Exercise directions -
In the records below, which lines include "that"? Copy them.

━━ Information supplied ━━

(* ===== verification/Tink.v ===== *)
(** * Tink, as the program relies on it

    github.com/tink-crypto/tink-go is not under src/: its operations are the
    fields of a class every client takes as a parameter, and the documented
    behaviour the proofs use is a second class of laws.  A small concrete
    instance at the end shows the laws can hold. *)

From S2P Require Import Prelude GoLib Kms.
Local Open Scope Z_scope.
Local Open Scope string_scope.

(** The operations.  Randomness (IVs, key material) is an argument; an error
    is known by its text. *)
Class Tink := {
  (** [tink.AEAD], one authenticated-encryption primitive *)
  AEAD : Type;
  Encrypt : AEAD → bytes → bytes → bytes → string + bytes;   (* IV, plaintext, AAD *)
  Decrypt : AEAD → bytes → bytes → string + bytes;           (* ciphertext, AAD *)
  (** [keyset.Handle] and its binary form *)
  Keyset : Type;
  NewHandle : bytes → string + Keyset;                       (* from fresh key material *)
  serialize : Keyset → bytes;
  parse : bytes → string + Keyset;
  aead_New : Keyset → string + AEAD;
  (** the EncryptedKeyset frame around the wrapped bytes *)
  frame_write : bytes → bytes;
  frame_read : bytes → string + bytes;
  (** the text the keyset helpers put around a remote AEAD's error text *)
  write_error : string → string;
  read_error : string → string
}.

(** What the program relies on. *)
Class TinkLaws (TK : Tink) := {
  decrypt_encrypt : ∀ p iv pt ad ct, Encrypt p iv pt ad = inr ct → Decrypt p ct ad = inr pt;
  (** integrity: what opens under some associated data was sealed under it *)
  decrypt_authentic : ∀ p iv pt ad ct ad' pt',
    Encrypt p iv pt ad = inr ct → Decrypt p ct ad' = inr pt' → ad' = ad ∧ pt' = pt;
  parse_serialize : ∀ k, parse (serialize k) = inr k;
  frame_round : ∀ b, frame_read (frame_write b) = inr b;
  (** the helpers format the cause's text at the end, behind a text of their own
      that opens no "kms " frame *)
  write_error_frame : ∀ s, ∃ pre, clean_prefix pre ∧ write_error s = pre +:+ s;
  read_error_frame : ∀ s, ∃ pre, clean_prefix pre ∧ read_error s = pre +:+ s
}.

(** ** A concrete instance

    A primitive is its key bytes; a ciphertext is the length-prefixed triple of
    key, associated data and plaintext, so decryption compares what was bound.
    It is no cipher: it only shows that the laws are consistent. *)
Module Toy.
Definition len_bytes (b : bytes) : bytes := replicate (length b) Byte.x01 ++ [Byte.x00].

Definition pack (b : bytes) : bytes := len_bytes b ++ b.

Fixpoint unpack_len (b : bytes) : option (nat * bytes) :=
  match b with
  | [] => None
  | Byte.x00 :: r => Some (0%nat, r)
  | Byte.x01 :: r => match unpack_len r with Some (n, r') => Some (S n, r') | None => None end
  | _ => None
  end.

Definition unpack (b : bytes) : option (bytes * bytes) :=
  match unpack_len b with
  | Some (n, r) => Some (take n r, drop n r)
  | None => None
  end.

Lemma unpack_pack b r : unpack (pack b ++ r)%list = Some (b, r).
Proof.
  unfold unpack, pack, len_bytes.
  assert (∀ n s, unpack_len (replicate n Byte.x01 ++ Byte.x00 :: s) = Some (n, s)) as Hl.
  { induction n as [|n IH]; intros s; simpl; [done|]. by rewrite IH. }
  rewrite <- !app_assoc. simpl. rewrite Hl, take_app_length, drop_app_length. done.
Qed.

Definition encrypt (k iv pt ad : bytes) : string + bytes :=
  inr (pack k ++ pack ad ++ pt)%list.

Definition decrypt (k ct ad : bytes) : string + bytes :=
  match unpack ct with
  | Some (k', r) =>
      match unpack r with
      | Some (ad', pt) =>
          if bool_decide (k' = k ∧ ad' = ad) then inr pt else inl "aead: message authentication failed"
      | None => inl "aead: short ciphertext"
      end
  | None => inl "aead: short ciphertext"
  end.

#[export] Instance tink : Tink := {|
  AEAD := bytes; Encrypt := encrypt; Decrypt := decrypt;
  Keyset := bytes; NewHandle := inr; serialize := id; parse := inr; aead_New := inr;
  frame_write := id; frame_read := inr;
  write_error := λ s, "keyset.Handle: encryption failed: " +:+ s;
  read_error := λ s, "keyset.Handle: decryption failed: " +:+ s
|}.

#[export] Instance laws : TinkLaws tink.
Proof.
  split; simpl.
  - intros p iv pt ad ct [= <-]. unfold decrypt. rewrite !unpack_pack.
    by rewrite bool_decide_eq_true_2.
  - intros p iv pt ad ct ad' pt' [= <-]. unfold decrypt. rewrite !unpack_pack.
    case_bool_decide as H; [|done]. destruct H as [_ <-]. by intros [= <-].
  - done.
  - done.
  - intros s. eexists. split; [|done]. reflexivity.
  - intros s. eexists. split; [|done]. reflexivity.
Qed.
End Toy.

━━━

Answer to the exercise -
      that opens no "kms " frame *)
    It is no cipher: it only shows that the laws are consistent. *)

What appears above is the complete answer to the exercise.